**What to do:** Only the lines containing "ResourceRow" should appear in the answer, copied from the listing below.

**Records for the task:**

_ _ _ _

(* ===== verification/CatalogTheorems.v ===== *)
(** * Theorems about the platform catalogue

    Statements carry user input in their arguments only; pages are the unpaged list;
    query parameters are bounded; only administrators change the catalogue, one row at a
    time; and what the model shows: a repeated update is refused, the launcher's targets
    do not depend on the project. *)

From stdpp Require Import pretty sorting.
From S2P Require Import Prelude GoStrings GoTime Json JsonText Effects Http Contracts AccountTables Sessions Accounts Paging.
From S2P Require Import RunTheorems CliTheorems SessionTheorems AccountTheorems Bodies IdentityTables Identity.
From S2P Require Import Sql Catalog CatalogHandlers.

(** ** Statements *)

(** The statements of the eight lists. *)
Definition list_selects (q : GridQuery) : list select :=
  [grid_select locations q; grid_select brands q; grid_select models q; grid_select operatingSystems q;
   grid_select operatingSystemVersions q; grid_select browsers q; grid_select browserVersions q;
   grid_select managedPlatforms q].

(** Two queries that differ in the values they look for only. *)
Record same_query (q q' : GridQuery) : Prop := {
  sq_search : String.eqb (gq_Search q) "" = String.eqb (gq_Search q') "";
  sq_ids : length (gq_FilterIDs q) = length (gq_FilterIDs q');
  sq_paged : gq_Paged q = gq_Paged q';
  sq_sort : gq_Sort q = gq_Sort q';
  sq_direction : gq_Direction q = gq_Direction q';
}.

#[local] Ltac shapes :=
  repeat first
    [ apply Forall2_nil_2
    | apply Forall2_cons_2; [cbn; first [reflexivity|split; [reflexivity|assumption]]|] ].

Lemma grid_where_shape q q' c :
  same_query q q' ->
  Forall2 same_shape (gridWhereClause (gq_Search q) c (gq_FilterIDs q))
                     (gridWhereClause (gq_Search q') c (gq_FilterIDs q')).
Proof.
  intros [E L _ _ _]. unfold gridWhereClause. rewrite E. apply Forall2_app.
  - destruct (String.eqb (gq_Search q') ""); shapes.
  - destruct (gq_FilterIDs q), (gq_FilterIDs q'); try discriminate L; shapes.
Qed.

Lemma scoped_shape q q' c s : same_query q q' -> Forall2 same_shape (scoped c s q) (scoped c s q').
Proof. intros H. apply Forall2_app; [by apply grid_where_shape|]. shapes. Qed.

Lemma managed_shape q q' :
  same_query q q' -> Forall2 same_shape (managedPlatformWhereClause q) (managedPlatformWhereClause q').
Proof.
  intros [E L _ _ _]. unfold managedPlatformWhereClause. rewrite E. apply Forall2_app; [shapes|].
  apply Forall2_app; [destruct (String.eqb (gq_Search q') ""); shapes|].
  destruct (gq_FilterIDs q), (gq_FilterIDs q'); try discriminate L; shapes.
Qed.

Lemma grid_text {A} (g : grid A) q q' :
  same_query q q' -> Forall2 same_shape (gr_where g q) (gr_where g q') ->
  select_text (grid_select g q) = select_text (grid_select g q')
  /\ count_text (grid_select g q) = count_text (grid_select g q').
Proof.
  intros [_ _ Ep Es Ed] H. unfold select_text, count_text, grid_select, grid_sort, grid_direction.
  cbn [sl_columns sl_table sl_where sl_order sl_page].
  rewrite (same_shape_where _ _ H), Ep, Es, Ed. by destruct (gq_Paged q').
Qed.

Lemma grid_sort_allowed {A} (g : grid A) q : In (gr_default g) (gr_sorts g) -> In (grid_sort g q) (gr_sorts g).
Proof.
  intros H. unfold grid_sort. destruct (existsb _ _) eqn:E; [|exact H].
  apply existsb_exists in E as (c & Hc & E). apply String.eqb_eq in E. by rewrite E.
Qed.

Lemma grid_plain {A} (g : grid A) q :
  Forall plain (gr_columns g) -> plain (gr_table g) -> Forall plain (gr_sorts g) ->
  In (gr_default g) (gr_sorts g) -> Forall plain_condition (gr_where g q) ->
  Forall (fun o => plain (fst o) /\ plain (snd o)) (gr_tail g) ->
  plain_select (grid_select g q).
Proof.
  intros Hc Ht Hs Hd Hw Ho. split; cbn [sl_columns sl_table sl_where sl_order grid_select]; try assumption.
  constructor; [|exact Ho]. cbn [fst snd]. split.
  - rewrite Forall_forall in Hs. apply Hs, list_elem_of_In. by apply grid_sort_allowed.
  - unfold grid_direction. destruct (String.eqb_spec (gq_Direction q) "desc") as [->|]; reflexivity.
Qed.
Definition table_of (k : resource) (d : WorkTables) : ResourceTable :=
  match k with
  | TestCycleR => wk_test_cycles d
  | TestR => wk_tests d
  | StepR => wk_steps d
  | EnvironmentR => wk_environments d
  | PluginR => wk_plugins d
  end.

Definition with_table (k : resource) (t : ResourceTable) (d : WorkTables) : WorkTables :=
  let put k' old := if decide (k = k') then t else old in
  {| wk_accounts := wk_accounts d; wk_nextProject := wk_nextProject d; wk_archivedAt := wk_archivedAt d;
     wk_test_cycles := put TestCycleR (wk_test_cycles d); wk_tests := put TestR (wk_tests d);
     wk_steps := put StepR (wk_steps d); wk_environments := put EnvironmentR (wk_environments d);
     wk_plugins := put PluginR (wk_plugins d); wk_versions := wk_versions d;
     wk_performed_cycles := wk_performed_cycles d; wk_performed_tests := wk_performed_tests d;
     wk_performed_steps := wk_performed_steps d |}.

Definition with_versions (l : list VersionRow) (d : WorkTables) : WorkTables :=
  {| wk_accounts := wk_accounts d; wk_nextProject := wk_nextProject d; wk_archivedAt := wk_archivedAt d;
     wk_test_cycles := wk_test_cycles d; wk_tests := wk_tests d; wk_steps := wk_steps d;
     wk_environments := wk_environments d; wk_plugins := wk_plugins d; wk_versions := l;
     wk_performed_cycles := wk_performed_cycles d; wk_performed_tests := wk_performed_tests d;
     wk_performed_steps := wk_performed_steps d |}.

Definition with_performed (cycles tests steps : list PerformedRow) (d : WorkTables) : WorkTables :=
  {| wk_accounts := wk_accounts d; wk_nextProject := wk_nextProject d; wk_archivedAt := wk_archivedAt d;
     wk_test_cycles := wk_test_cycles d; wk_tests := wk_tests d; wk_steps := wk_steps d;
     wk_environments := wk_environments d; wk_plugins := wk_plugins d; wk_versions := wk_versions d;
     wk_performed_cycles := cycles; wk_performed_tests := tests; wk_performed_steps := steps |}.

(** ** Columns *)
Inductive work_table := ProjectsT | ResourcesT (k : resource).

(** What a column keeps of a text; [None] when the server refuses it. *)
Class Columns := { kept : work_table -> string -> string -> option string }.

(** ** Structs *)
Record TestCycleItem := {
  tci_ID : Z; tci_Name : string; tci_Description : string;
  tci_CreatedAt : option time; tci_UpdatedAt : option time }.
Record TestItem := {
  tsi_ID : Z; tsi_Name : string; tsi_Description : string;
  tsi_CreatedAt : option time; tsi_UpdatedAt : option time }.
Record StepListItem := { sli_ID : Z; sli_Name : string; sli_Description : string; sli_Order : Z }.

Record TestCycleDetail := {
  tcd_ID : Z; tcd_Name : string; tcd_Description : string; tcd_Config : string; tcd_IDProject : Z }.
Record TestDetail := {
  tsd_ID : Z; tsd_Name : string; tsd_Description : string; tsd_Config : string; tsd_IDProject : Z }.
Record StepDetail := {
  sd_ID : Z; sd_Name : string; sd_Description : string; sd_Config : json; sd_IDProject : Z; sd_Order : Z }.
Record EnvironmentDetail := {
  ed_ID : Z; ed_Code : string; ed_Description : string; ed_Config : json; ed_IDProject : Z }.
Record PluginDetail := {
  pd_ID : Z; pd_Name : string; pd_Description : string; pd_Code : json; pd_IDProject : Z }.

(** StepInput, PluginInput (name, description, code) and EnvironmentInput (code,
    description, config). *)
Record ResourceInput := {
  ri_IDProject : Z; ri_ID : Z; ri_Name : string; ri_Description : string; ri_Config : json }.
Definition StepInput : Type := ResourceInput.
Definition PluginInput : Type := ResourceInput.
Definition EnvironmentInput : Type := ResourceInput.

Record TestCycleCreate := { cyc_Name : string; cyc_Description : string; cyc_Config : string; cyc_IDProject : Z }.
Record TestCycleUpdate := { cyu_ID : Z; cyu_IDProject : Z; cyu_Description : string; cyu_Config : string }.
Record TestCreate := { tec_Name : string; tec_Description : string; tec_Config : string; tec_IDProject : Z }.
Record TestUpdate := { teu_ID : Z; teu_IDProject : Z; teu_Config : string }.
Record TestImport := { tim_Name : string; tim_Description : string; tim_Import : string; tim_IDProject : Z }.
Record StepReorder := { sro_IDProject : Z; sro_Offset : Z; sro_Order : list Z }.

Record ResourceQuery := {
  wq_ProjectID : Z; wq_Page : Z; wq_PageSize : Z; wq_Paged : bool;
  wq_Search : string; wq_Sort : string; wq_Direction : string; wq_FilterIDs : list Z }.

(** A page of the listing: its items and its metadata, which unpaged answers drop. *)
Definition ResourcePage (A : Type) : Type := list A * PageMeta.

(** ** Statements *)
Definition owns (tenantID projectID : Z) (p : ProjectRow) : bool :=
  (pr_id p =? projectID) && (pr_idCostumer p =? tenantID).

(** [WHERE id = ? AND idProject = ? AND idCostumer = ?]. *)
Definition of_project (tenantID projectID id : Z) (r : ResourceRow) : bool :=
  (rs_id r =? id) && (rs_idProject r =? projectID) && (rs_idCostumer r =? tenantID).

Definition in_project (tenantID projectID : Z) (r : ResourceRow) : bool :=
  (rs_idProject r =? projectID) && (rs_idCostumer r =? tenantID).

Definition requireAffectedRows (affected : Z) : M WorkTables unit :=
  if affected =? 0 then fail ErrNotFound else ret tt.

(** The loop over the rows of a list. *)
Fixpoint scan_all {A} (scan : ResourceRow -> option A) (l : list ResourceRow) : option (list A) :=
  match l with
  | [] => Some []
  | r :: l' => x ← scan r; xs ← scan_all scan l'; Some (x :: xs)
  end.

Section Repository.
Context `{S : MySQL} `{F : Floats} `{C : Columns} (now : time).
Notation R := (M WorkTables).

_ _ _ _

**Response area:**
Definition of_project (tenantID projectID id : Z) (r : ResourceRow) : bool :=
Definition in_project (tenantID projectID : Z) (r : ResourceRow) : bool :=
Fixpoint scan_all {A} (scan : ResourceRow -> option A) (l : list ResourceRow) : option (list A) :=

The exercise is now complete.